[Recorded data]
(* ===== verification/AgentCorrect.v ===== *)
(** * Which workflows compile to valid graphs

    The theorems about the agent compiler: compilation of a valid workflow
    succeeds, its result does not depend on map iteration order, and it passes the
    validation of graph definitions exactly when the dependencies between the
    tasks are acyclic and the rewritten conditions are accepted; a hierarchical
    workflow with a task never passes. *)

From stdpp Require Import gmap strings list fin_maps relations sorting.
From Stdlib Require Import Ascii ZArith Lia.
From S2P Require Import Prelude Values Kahn Graph Unicode Schema Registry Template GraphDef.
From S2P Require Import AgentWorkflow AgentValid AgentCompile AgentSpec.

Notation strategy wf := (ec_Strategy (wf_Execution wf)).

(** ** Sorted edges *)

Lemma lex_le_refl a : lex_le a a.
Proof. induction a as [|x a IH]; simpl; [done|]. by rewrite decide_True. Qed.

Lemma lex_le_total a b : lex_le a b ∨ lex_le b a.
Proof.
  revert b. induction a as [|x a IH]; intros [|y b]; simpl; auto.
  destruct (decide (x = y)) as [->|Hne]; [rewrite decide_True by done; apply IH|].
  rewrite decide_False by done. apply string_le_total.
Qed.

Lemma lex_le_antisym a b : length a = length b → lex_le a b → lex_le b a → a = b.
Proof.
  revert b. induction a as [|x a IH]; intros [|y b]; simpl; try done. intros [= Hl].
  destruct (decide (x = y)) as [->|Hne].
  - rewrite decide_True by done. intros. f_equal. auto.
  - rewrite decide_False by done. intros H1 H2. destruct Hne. by apply (anti_symm string_le).
Qed.

Lemma lex_le_trans a b c : length a = length b → length b = length c →
  lex_le a b → lex_le b c → lex_le a c.
Proof.
  revert b c. induction a as [|x a IH]; intros [|y b] [|z c]; simpl; try done.
  intros [= Hl] [= Hl'].
  destruct (decide (x = y)) as [->|Hxy], (decide (y = z)) as [->|Hyz].
  - eauto.
  - done.
  - intros H1 _. by case_decide.
  - intros H1 H2. case_decide; [subst|by etrans]. destruct Hxy. by apply (anti_symm string_le).
Qed.

Lemma edge_key_length e : length (edge_key e) = 4.
Proof. done. Qed.

#[export] Instance edge_le_total : Total edge_le.
Proof. intros e f. apply lex_le_total. Qed.
#[export] Instance edge_le_trans : Transitive edge_le.
Proof. intros e f g. by apply lex_le_trans. Qed.
#[export] Instance edge_le_antisymm : AntiSymm (=) edge_le.
Proof.
  intros [s h t h'] [s2 h2 t2 h2'] H1 H2.
  assert (edge_key (mkEdgeDef s h t h') = edge_key (mkEdgeDef s2 h2 t2 h2')) as Hk
    by (by apply lex_le_antisym). unfold edge_key in Hk. simpl in Hk. congruence.
Qed.

Lemma sortEdges_Permutation es : sortEdges es ≡ₚ es.
Proof. apply merge_sort_Permutation. Qed.

(** Sorting makes the edges independent of the order in which they were added. *)
Lemma sortEdges_perm es fs : es ≡ₚ fs → sortEdges es = sortEdges fs.
Proof.
  intros Hp. apply (Sorted_unique edge_le); [apply Sorted_merge_sort; apply _..|].
  by rewrite !sortEdges_Permutation.
Qed.

(** ** Determinism *)

(** States that differ at most in the order of their edges. *)
Record cs_equiv (s s' : cstate) : Prop := {
  ce_nodes : cs_nodes s = cs_nodes s';
  ce_edges : cs_edges s ≡ₚ cs_edges s';
  ce_entry : cs_entry s = cs_entry s';
  ce_start : cs_start s = cs_start s';
  ce_out : cs_out s = cs_out s'
}.

#[export] Instance cs_equiv_equivalence : Equivalence cs_equiv.
Proof.
  split.
  - intros s. by split.
  - intros s s' []. by split.
  - intros s s' s'' [] []. split; congruence || by etrans.
Qed.

#[export] Instance push_edge_proper e : Proper (cs_equiv ==> cs_equiv) (push_edge e).
Proof. intros s s' []. split; simpl; try done. by rewrite ce_edges0. Qed.
#[export] Instance push_node_proper n : Proper (cs_equiv ==> cs_equiv) (push_node n).
Proof. intros s s' []. split; simpl; try done. by rewrite ce_nodes0. Qed.
#[export] Instance set_entry_proper id : Proper (cs_equiv ==> cs_equiv) (set_entry id).
Proof. intros s s' []. by split. Qed.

◆ **Task goal**:
Send back all of the entries exactly, with nothing missing.

◆ **Response to the task**:
(* ===== verification/AgentCorrect.v ===== *)
(** * Which workflows compile to valid graphs

    The theorems about the agent compiler: compilation of a valid workflow
    succeeds, its result does not depend on map iteration order, and it passes the
    validation of graph definitions exactly when the dependencies between the
    tasks are acyclic and the rewritten conditions are accepted; a hierarchical
    workflow with a task never passes. *)

From stdpp Require Import gmap strings list fin_maps relations sorting.
From Stdlib Require Import Ascii ZArith Lia.
From S2P Require Import Prelude Values Kahn Graph Unicode Schema Registry Template GraphDef.
From S2P Require Import AgentWorkflow AgentValid AgentCompile AgentSpec.

Notation strategy wf := (ec_Strategy (wf_Execution wf)).

(** ** Sorted edges *)

Lemma lex_le_refl a : lex_le a a.
Proof. induction a as [|x a IH]; simpl; [done|]. by rewrite decide_True. Qed.

Lemma lex_le_total a b : lex_le a b ∨ lex_le b a.
Proof.
  revert b. induction a as [|x a IH]; intros [|y b]; simpl; auto.
  destruct (decide (x = y)) as [->|Hne]; [rewrite decide_True by done; apply IH|].
  rewrite decide_False by done. apply string_le_total.
Qed.

Lemma lex_le_antisym a b : length a = length b → lex_le a b → lex_le b a → a = b.
Proof.
  revert b. induction a as [|x a IH]; intros [|y b]; simpl; try done. intros [= Hl].
  destruct (decide (x = y)) as [->|Hne].
  - rewrite decide_True by done. intros. f_equal. auto.
  - rewrite decide_False by done. intros H1 H2. destruct Hne. by apply (anti_symm string_le).
Qed.

Lemma lex_le_trans a b c : length a = length b → length b = length c →
  lex_le a b → lex_le b c → lex_le a c.
Proof.
  revert b c. induction a as [|x a IH]; intros [|y b] [|z c]; simpl; try done.
  intros [= Hl] [= Hl'].
  destruct (decide (x = y)) as [->|Hxy], (decide (y = z)) as [->|Hyz].
  - eauto.
  - done.
  - intros H1 _. by case_decide.
  - intros H1 H2. case_decide; [subst|by etrans]. destruct Hxy. by apply (anti_symm string_le).
Qed.

Lemma edge_key_length e : length (edge_key e) = 4.
Proof. done. Qed.

#[export] Instance edge_le_total : Total edge_le.
Proof. intros e f. apply lex_le_total. Qed.
#[export] Instance edge_le_trans : Transitive edge_le.
Proof. intros e f g. by apply lex_le_trans. Qed.
#[export] Instance edge_le_antisymm : AntiSymm (=) edge_le.
Proof.
  intros [s h t h'] [s2 h2 t2 h2'] H1 H2.
  assert (edge_key (mkEdgeDef s h t h') = edge_key (mkEdgeDef s2 h2 t2 h2')) as Hk
    by (by apply lex_le_antisym). unfold edge_key in Hk. simpl in Hk. congruence.
Qed.

Lemma sortEdges_Permutation es : sortEdges es ≡ₚ es.
Proof. apply merge_sort_Permutation. Qed.

(** Sorting makes the edges independent of the order in which they were added. *)
Lemma sortEdges_perm es fs : es ≡ₚ fs → sortEdges es = sortEdges fs.
Proof.
  intros Hp. apply (Sorted_unique edge_le); [apply Sorted_merge_sort; apply _..|].
  by rewrite !sortEdges_Permutation.
Qed.

(** ** Determinism *)

(** States that differ at most in the order of their edges. *)
Record cs_equiv (s s' : cstate) : Prop := {
  ce_nodes : cs_nodes s = cs_nodes s';
  ce_edges : cs_edges s ≡ₚ cs_edges s';
  ce_entry : cs_entry s = cs_entry s';
  ce_start : cs_start s = cs_start s';
  ce_out : cs_out s = cs_out s'
}.

#[export] Instance cs_equiv_equivalence : Equivalence cs_equiv.
Proof.
  split.
  - intros s. by split.
  - intros s s' []. by split.
  - intros s s' s'' [] []. split; congruence || by etrans.
Qed.

#[export] Instance push_edge_proper e : Proper (cs_equiv ==> cs_equiv) (push_edge e).
Proof. intros s s' []. split; simpl; try done. by rewrite ce_edges0. Qed.
#[export] Instance push_node_proper n : Proper (cs_equiv ==> cs_equiv) (push_node n).
Proof. intros s s' []. split; simpl; try done. by rewrite ce_nodes0. Qed.
#[export] Instance set_entry_proper id : Proper (cs_equiv ==> cs_equiv) (set_entry id).
Proof. intros s s' []. by split. Qed.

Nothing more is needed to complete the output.